5.4 Unbeknown to the Plaintiff, the Defendant's actual intention did not conform to- the ·Defendant's declared intention as was represented to the Plaintiff;
5.5 In the circumstances, the Defendant is now precluded from denying the existence of the Lease Agreement on the basis that the parties were not ad idem when concluding the said Lease '
The doctrine of quasi mutual assent
[38] The doctrine of quasi mutual assent is a necessary part of our law, as the law can ·only in reality concern itself with the outward manifestations of a person's actions which may be different from the subjective workings of the mind.[5]
[39] In Sonap Petroleum[6], the court formulated the following test to be applied:
'239 In my view, therefore, the decisive question in a case like the present is this: did the party whose actual intention did not conform to the common intention expressed, lead the other party, as a reasonable man, to believe that his declared intention represented his actual intention? To answer this question, a three-fold enquiry is usually necessary, namely, firstly, was there a misrepresentation as to one party's intention; secondly, who made that representation; and thirdly, was the other party misled thereby?... The last question postulates two possibilities: Was he actually misled and would a reasonable man have been misled?'
[40] Applying that test to the present matter, the plaintiff led the following evidence:
(a) Mr Rohland, the defendant's senior manager in charge at the premises, approached Mr Sha'Altiel, one of the plaintiff's directors with whom the defendant dealt in respect of the premises, and proposed that the plaintiff consider letting roof space to the defendant to install a base station. In preparation for the installation, the plaintiff would have had to reinforce the roof to the defendant's specifications.
(b) Mr Sha'Altiel considered that the reinforcement would be costly and the rental generated therefrom minimal in comparison to the reinforcement costs. To make the project commercially viable, the plaintiff, as a precondition, required that the defendant renew the existing parking lease. At the time, the lease was approximately 2 years from expiring.
(c) In August 2011, Mr Rohland told Mr Sha'Altiel 'good news we are going ahead' and that somebody from the defendant would call to confirm. That same day, Ms Sikutshwa called and confirmed that the defendant would renew the parking lease and finalise the essential terms for a valid lease. At the plaintiff's request, she reduced the agreed terms to writing. Later, she corrected her mistake in respect of the lease period.
(d) Thereafter, at the direction of the defendant's technical personnel, the plaintiff spent approximately R1 million reinforcing the roof in anticipation of the base station installation.
(e) In the interim, the defendant sought to include an exit clause in the agreement, which the plaintiff refused.
[41] The plaintiff would not have engaged in the discussion in respect of the base station had the defendant not, through the 19 August 2011 telephonic agreement that was confirmed by email, indicated that it had agreed to the precondition, i.e., renewing the parking lease.
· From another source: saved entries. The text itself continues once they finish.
(** * paperio: the server-side core (geometry, world, capture and collision)

    A shallow embedding of
      - packages/common/src/math/geometry.ts   (pure geometry),
      - packages/common/src/GameState.ts       (players, movement, trail),
      - packages/common/src/constants.ts,
      - packages/server/src/SpatialHash.ts,
      - packages/server/src/rooms/GameRoom.ts  (checkCaptureAndCollisions),
    and the properties of these that the specification states.

    JavaScript numbers are IEEE-754 binary64 values; they are modelled by
    Rocq's primitive floats, whose [+ - * / sqrt] and comparisons are the
    IEEE operations JavaScript uses.  The transcendental functions of the
    Math object ([sin], [cos], [atan2], [pow], [hypot]) are left to the
    platform by ECMAScript, so they are a parameter of the model
    ([MathLib]). *)

From Stdlib Require Import Floats ZArith Bool String List Lia.
Import ListNotations.

Local Open Scope float_scope.

(** Decimal literals such as [0.1] denote the nearest binary64 value, as
    they do in JavaScript. *)
Set Warnings "-inexact-float".

(** ** JavaScript numbers *)

(** [Math.PI], the binary64 value nearest to pi. *)
Definition Math_PI : float := 0x1.921fb54442d18p+1.

(** [Math.abs] and [Math.sqrt]. *)
Definition Math_abs (v : float) : float := PrimFloat.abs v.
Definition Math_sqrt (v : float) : float := PrimFloat.sqrt v.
As indicated above, the plaintiff learnt from documents discovered that the defendant's position had changed as the sale of the vacant plot fell through. That altered the defendant's position to the extent that it no longer needed the parking space. The plaintiff was not privy to the inner workings of the defendant nor could it reasonably have been. The misrepresentation came from Mr Rohland and Ms Sikutshwa. The plaintiff acted reasonably when it accepted the representation. In the circumstances, I am persuaded that the plaintiff was misled and acted reasonably when it believed that its precondition had been met.
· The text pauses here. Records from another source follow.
(** [r.Slice(start, end)] is the call of the API that returned a string
    only. *)
Definition DeleteZeroAlloc (r : Rope) (start end_ : Z) : result Deleted :=
  if (start <? 0) || (end_ >? length r) || (start >? end_)
  then Panic "delete range out of bounds"
  else if start =? end_
  then Ok (mkDeleted (Some (root r)) (length r) (size r))
  else
    deletedText <- must (rope.Slice (root r) start end_) ;;
    let deletedLen := len_runes deletedText in
    let deletedSize := len_bytes deletedText in
    newRoot <- deleteNodeZeroAlloc (root r) start end_ ;;
    Ok (mkDeleted newRoot (length r - deletedLen) (size r - deletedSize)).

(** The range stays inside one leaf: at every node on the way it lies in
    the left or in the right subtree. *)
Fixpoint inside_one_leaf (node : rope.RopeNode) (start end_ : Z) : Prop :=
  match node with
  | rope.LeafNode _ => True
  | rope.InternalNode lft rgt =>
      (end_ <= rope.Length lft /\ inside_one_leaf lft start end_) \/
      (rope.Length lft <= start /\
       inside_one_leaf rgt (start - rope.Length lft)
                       (end_ - rope.Length lft))
  end.

End zero_alloc.

(* ================================================================== *)
(** * Properties *)

Import changeset composition reference.

(* ------------------------------------------------------------------ *)
(** ** Slices of rune sequences *)

Section RuneSlices.

Lemma len_runes_nonneg (s : gostring) : 0 <= len_runes s.
Proof. unfold len_runes. lia. Qed.

Lemma len_runes_app (a b : gostring) :
  len_runes (a ++ b) = len_runes a + len_runes b.
Proof. unfold len_runes. rewrite length_app. lia. Qed.

Lemma len_runes_nil_inv (s : gostring) : len_runes s = 0 -> s = [].
Proof. destruct s; [reflexivity | unfold len_runes; simpl; lia]. Qed.

Lemma take_drop (n : Z) (s : gostring) : take n s ++ drop n s = s.
Proof. apply firstn_skipn. Qed.

Lemma take_0 (s : gostring) : take 0 s = [].
Proof. reflexivity. Qed.

Lemma drop_0 (s : gostring) : drop 0 s = s.
Proof. reflexivity. Qed.

Lemma len_take (n : Z) (s : gostring) :
  0 <= n <= len_runes s -> len_runes (take n s) = n.
Proof.
  unfold len_runes, take. intros H. rewrite length_firstn. lia.
Qed.

Lemma len_drop (n : Z) (s : gostring) :
  0 <= n <= len_runes s -> len_runes (drop n s) = len_runes s - n.
Proof.
  unfold len_runes, drop. intros H. rewrite length_skipn. lia.
Qed.

Lemma take_app_exact (n : Z) (a b : gostring) :
  len_runes a = n -> take n (a ++ b) = a.
Proof.
  unfold len_runes, take. intros <-. rewrite Nat2Z.id.
  rewrite firstn_app, Nat.sub_diag, firstn_all. simpl. apply app_nil_r.
Qed.

Lemma drop_app_exact (n : Z) (a b : gostring) :
  len_runes a = n -> drop n (a ++ b) = b.
Proof.
  unfold len_runes, drop. intros <-. rewrite Nat2Z.id.
  rewrite skipn_app, Nat.sub_diag, skipn_all. reflexivity.
Qed.

Lemma take_add (a b : Z) (s : gostring) :
  0 <= a -> 0 <= b -> take (a + b) s = take a s ++ take b (drop a s).
Proof.
  unfold take, drop. intros Ha Hb. rewrite Z2Nat.inj_add by lia.
  generalize (Z.to_nat a) (Z.to_nat b). clear. intros n m. revert s.
  induction n as [|n IH]; intros s; [reflexivity|].
  destruct s as [|c s]; simpl.
  - now rewrite firstn_nil.
  - now rewrite IH.
Qed.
[42] In Kgopana[7], the court held as follows:
'The primary basis of contractual liability in our law is true agreement or consensus ad idem, in accordance with the will theory. In cases of dissensus contractual liability may nevertheless be founded on the doctrine of quasi mutual assent, which is based on the reliance theory. In these cases the first party is contractually bound because he or she led the second party, as a reasonable person, to believe that the first party intended to contract on particular terms.'
[43] The plaintiff pleaded the necessary terms for the defendant to reply and led the evidence in support of its reliance on quasi mutual assent. I am persuaded that at the time, 19 August 2011, the defendant intended to contract as per the email confirmation referred to above. It follows that the plaintiff has met its burden of proof in respect of its main claim. Even if I wrong, the plaintiff was reasonably misled by the defendant's actions and acted thereon. It follows that the plaintiff has also met its burden of proof in respect of the alternative claim. In the circumstances of this matter, the plaintiff also acted to its detriment.
Conclusion
[44] I, for the reasons stated above find for the plaintiff on the merits as follows:
(a) On 19 August 2011, the parties entered into an agreement to renew the parking lease for a 4-year term as from 1 February 2013.
(b) The defendant repudiated the agreement which the plaintiff initially elected to uphold. The plaintiff was entitled to change the initial election and cancel the contract on 26 January 2016.
(c) The defendant is liable for arrears rental and damages as the plaintiff may prove, in due course.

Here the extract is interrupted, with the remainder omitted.